The board also approved two new policies focused on the safety of minors and vulnerable adults. The new Boundary Violations policy (1-17-1) is intended to regulate the behavior of park district employees toward children and vulnerable adult participants. It outlines a non-exhaustive list of prohibited conduct, including physical, emotional, and behavioral boundary violations, that could trigger disciplinary action. Examples include inappropriate massages or roughhousing, private communication outside of program protocols, and showing favoritism.

The policy also clarifies reporting obligations, requiring employees to report suspected abuse or neglect of vulnerable adults over the age of 18 to the Illinois Adult Protective Services (IAPS) and their supervisor.
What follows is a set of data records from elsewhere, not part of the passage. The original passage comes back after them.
Lemma merge_children_spec cs o : Forall merge_total cs -> Forall (fun c => all_named c = true) cs ->
  all_named o = true ->
  exists r, merge_children cs o = Some r /\ all_named r = true /\ n_name r = n_name o /\
    n_deleted r = n_deleted o /\ proplist r = proplist o /\ n_labels r = n_labels o /\
    (NoDup (map n_name cs) -> forall k, child_of r k = merged_child (List.find (named k) cs) (child_of o k)).
Proof.
  revert o. induction cs as [|c cs IH]; intros o Ht Hn Ho; cbn [merge_children].
  { exists o. repeat (split; [done|]). done. }
  apply Forall_cons in Ht as [Htc Ht]. apply Forall_cons in Hn as [Hnc Hn].
  destruct (all_named_inv c Hnc) as [[s Hs] _]. destruct (all_named_inv o Ho) as [Hos Hoc].
  assert (Hgo : forall cs', Forall (fun c => all_named c = true) cs' ->
    (forall j, List.find (named j) cs' = if streq s j then merged_child (Some c) (child_of o j) else child_of o j) ->
    exists r, merge_children cs (with_children o cs') = Some r /\ all_named r = true /\ n_name r = n_name o /\
      n_deleted r = n_deleted o /\ proplist r = proplist o /\ n_labels r = n_labels o /\
      (NoDup (map n_name (c :: cs)) -> forall k, child_of r k = merged_child (List.find (named k) (c :: cs)) (child_of o k))).
  { intros cs' Hcs' Hj. destruct (IH (with_children o cs') Ht Hn) as (r & E & H1 & H2 & H3 & H4 & H5 & H6).
    { by apply all_named_intro. }
    exists r. repeat (split; [done|]). cbn [map]. intros [Hfresh Hnd]%NoDup_cons k. rewrite H6 by done.
    unfold child_of at 1. cbn [with_children children List.find].
    rewrite Hj. unfold named at 2. rewrite Hs. destruct (streq s k) eqn:Ek; [|done]. apply streq_spec in Ek as <-.
    destruct (List.find (named s) cs) as [d|] eqn:Ef; [|done]. exfalso. apply Hfresh.
    apply List.find_some in Ef as [Hin Hd]. apply named_spec in Hd. rewrite Hs, <- Hd. apply list_elem_of_fmap.
    exists d. split; [done|]. by apply list_elem_of_In. }
  destruct (n_deleted c) eqn:Hd.
  - unfold delete_node_by_name. rewrite Hs. destruct (delete_first_spec s (children o) Hoc) as (l' & -> & Hl' & Hj).
    cbn [mbind option_bind]. apply Hgo; [done|]. intros j. rewrite Hj. unfold merged_child. by rewrite Hd.
  - rewrite Hs. destruct (collide_child_spec (merge_nodes c) s (children o) Hoc (Htc Hnc)) as (r & -> & Hr).
    cbn [mbind option_bind]. destruct r as [l'|].
    + destruct Hr as (Hk & Hl' & Hj). apply Hgo; [done|]. intros j. rewrite Hj. unfold merged_child. rewrite Hd.
      destruct (streq s j) eqn:Ej; [|done]. apply streq_spec in Ej as <-. unfold child_of.
      by destruct (List.find (named s) (children o)).
    + apply Hgo; [apply Forall_app; split; [done|by constructor]|]. intros j. rewrite find_app. cbn [List.find].
      unfold named at 2. rewrite Hs. unfold merged_child. rewrite Hd. destruct (streq s j) eqn:Ej.
      * apply streq_spec in Ej as <-. unfold child_of. by rewrite Hr.
      * unfold child_of. by destruct (List.find (named j) (children o)).
Qed.

Lemma undelete_named n ls : all_named n = true -> all_named (undelete n ls) = true.
Proof. by destruct n. Qed.

Lemma fold_named ps n : all_named n = true -> all_named (fold_left merge_property ps n) = true.
Proof.
  intros Hn. destruct (all_named_inv n Hn) as [H1 H2]. destruct (merge_properties_rest ps n) as (E1 & E2 & _).
  apply all_named_intro; [by rewrite E2|by rewrite E1].
Qed.
(* ===== verification/Flattree.v ===== *)
(** Flattened device trees (libdtc/flattree.c): writing a live tree as a blob
    ([dt_to_mem], [dt_to_blob]) and reading one back ([dt_from_mem],
    [dt_from_blob]).

    The emitter is the interface [emitter]; the binary one appends to a buffer.
    A reader works on the memory [mem] its pointers lead into: a read outside it
    is [Fault], what the code detects itself is [Die].  Warnings are left out. *)
From S2P Require Import Prelude Stdio Dtdata Livetree.

Definition FTF_FULLPATH := 0x1.
Definition FTF_VARALIGN := 0x2.
Definition FTF_NAMEPROPS := 0x4.
Definition FTF_BOOTCPUID := 0x8.
Definition FTF_STRTABSIZE := 0x10.
Definition FTF_STRUCTSIZE := 0x20.
Definition FTF_NOPS := 0x40.

Definition FDT_MAGIC := 0xd00dfeed.
Definition FDT_BEGIN_NODE := 1.
Definition FDT_END_NODE := 2.
Definition FDT_PROP := 3.
Definition FDT_NOP := 4.
Definition FDT_END := 9.

Definition FDT_V1_SIZE := 28.
Definition FDT_V2_SIZE := FDT_V1_SIZE + 4.
Definition FDT_V3_SIZE := FDT_V2_SIZE + 4.
Definition FDT_V17_SIZE := FDT_V3_SIZE + 4.

Definition DEFAULT_FDT_VERSION := 17.

Record version_info := Version {
  vi_version : Z; last_comp_version : Z; hdr_size : Z; vi_flags : Z }.

Definition flags_of (fs : list Z) : Z := fold_right Z.lor 0 fs.

Definition version_table : list version_info :=
  [ Version 1 1 FDT_V1_SIZE (flags_of [FTF_FULLPATH; FTF_VARALIGN; FTF_NAMEPROPS]);
    Version 2 1 FDT_V2_SIZE (flags_of [FTF_FULLPATH; FTF_VARALIGN; FTF_NAMEPROPS; FTF_BOOTCPUID]);
    Version 3 1 FDT_V3_SIZE
      (flags_of [FTF_FULLPATH; FTF_VARALIGN; FTF_NAMEPROPS; FTF_BOOTCPUID; FTF_STRTABSIZE]);
    Version 16 16 FDT_V3_SIZE (flags_of [FTF_BOOTCPUID; FTF_STRTABSIZE; FTF_NOPS]);
    Version 17 16 FDT_V17_SIZE (flags_of [FTF_BOOTCPUID; FTF_STRTABSIZE; FTF_STRUCTSIZE; FTF_NOPS]) ].

Definition flag (flags f : Z) : bool := negb (Z.land flags f =? 0).

(** The last entry of the version. *)
Definition find_version (version : Z) : option version_info :=
  fold_left (fun vi v => if vi_version v =? version then Some v else vi) version_table None.

(** ** Emitters *)

Class emitter (T : Type) := {
  emit_cell : T -> Z -> outcome T;
  emit_string : T -> option bytes -> Z -> outcome T;
  emit_align : T -> Z -> outcome T;
  emit_data : T -> data -> outcome T;
  emit_beginnode : T -> list label -> outcome T;
  emit_endnode : T -> list label -> outcome T;
  emit_property : T -> list label -> outcome T
}.

(** The options of the compiler, which the program sets to 0. *)
Record options := Options { reservenum : Z; minsize : Z; padsize : Z; alignsize : Z }.

Section Writer.
Context (junk : Z -> Z).

Definition bin_emit_cell (dtbuf : data) (val : Z) : outcome data := data_append_cell junk dtbuf val.

(** [None] is a NULL string. *)
Definition bin_emit_string (dtbuf : data) (s : option bytes) (len : Z) : outcome data :=
  s ← defined s;
  let len := if len =? 0 then blen s else len in
  d ← data_append_data junk dtbuf (s ++ [0]) len;
  data_append_byte junk d 0.
(* ===== verification/Readahead.v ===== *)
(** Read-ahead buffers of libarchive (archive_read.c) and the memory client
    (archive_read_open_memory.c).

    A filter hands out windows on its data without moving
    ([__archive_read_ahead]) and moves forward ([__archive_read_consume]).  It
    pulls blocks from whatever is below it, the interface [Upstream]: a
    decompressor or the client.  The theorems show that the two buffers of a
    filter stand for one sequence of bytes, whatever the size of the blocks.

    An archive has one client object, so the code that switches between several
    is not represented; a failing [malloc] is not either. *)
From S2P Require Import Prelude Util.

Definition ARCHIVE_EOF := 1.
Definition ARCHIVE_OK := 0.
Definition ARCHIVE_RETRY := -10.
Definition ARCHIVE_WARN := -20.
Definition ARCHIVE_FAILED := -25.
Definition ARCHIVE_FATAL := -30.

(** What a filter needs of the layer below: the next block (its length, or 0 at
    the end, or an error), and an optional way of skipping bytes without
    reading them ([None]: undefined behaviour).  [rest] is what is still to
    come.  [lasting] says that the memory of a block stays as it is when further
    blocks are read; a layer that fills one buffer again and again is not. *)
Class Upstream (U : Type) := {
  fread : U -> Z * bytes * U;
  fskip : option (U -> Z -> option (Z * U));
  rest : U -> bytes;
  lasting : bool
}.
Arguments lasting U {_}.

(** ** The filter *)

(** A pointer into an object. *)
Record pointer := Ptr { obj : bytes; off : Z }.

Definition advance_ptr (p : pointer) (n : Z) : pointer := Ptr (obj p) (off p + n).

(** The copy buffer ([buffer], [next], [avail]) and the part of the last block
    that is still unread ([client_next], [client_total], [client_avail]). *)
Record archive_read_filter (U : Type) := Filter {
  data : U;
  fatal : bool;
  end_of_file : bool;
  position : Z;
  buffer : bytes;
  next : Z;
  avail : Z;
  client_next : option pointer;
  client_total : Z;
  client_avail : Z
}.
Arguments Filter {U}.
Arguments data {U}.
Arguments fatal {U}.
Arguments end_of_file {U}.
Arguments position {U}.
Arguments buffer {U}.
Arguments next {U}.
Arguments avail {U}.
Arguments client_next {U}.
Arguments client_total {U}.
Arguments client_avail {U}.

Section Filter.
Context {U : Type} `{Upstream U} (junk : Z -> Z).

(** [calloc], and the callbacks [archive_read_open1] sets. *)
Definition new_filter (s : U) : archive_read_filter U :=
  Filter s false false 0 [] 0 0 None 0 0.

Definition set_data (f : archive_read_filter U) (s : U) : archive_read_filter U :=
  Filter s (fatal f) (end_of_file f) (position f) (buffer f) (next f) (avail f)
    (client_next f) (client_total f) (client_avail f).
Definition set_fatal (f : archive_read_filter U) : archive_read_filter U :=
  Filter (data f) true (end_of_file f) (position f) (buffer f) (next f) (avail f)
    (client_next f) (client_total f) (client_avail f).
Definition set_eof (f : archive_read_filter U) : archive_read_filter U :=
  Filter (data f) (fatal f) true (position f) (buffer f) (next f) (avail f)
    (client_next f) (client_total f) (client_avail f).
Definition set_copy (f : archive_read_filter U) (b : bytes) (n a : Z) : archive_read_filter U :=
  Filter (data f) (fatal f) (end_of_file f) (position f) b n a
    (client_next f) (client_total f) (client_avail f).
Definition set_client (f : archive_read_filter U) (p : option pointer) (t a : Z)
  : archive_read_filter U :=
  Filter (data f) (fatal f) (end_of_file f) (position f) (buffer f) (next f) (avail f) p t a.
Definition set_position (f : archive_read_filter U) (n : Z) : archive_read_filter U :=
  Filter (data f) (fatal f) (end_of_file f) n (buffer f) (next f) (avail f)
    (client_next f) (client_total f) (client_avail f).

(** "Roll back" to the client buffer. *)
Definition roll_back (f : archive_read_filter U) : archive_read_filter U :=
  let f := set_client f ((λ p, advance_ptr p (- avail f)) <$> client_next f) (client_total f)
             (client_avail f + avail f) in
  set_copy f (buffer f) 0 0.
Definition consume_header (g : gzip_reader IS U) : option (Z * gzip_reader IS U) :=
  '(h, f) ← peek_at_header junk (upstream g);
  let g := GzipReader f (in_stream g) (r_stream g) (total_out g)
             (default (mtime g) (h_mtime h))
             (match h_name h with Some n => Some n | None => g_name g end) (eof g) in
  if h_len h =? 0 then Some (ARCHIVE_EOF, g)
  else
    '(_, f) ← archive_read_filter_consume (upstream g) (h_len h);
    '(_, _, f) ← archive_read_filter_ahead junk f 1;
    let '(ret, s) := inflateInit2 in
    let g := set_upstream g f in
    if ret =? Z_OK then Some (ARCHIVE_OK, set_stream g true s)
    else Some (ARCHIVE_FATAL, set_stream g (in_stream g) s).

(** The length and the checksum of the trailer are not looked at. *)
Definition consume_trailer (g : gzip_reader IS U) : option (Z * gzip_reader IS U) :=
  let g := set_stream g false (r_stream g) in
  if negb (inflateEnd (r_stream g) =? Z_OK) then Some (ARCHIVE_FATAL, g)
  else
    '(p, avail, f) ← archive_read_filter_ahead junk (upstream g) 8;
    let g := set_upstream g f in
    match p with
    | None => Some (ARCHIVE_FATAL, g)
    | Some _ =>
        if avail =? 0 then Some (ARCHIVE_FATAL, g)
        else
          '(_, f) ← archive_read_filter_consume f 8;
          Some (ARCHIVE_OK, set_upstream g f)
    end.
This expands upon the district’s existing child abuse reporting rules.

Finally, the board approved amendments to its Mandated Reporter for Child Abuse and Neglect policy (1-17) to align with recent changes in the Illinois Abused and Neglected Child Reporting Act (ANCRA). The updated policy adds a requirement for mandated reporter training to include a section on implicit bias within three months of hire and every three years thereafter.

All three policies were reviewed by the district’s Policy Committee on July 6 before being presented to the full board for approval.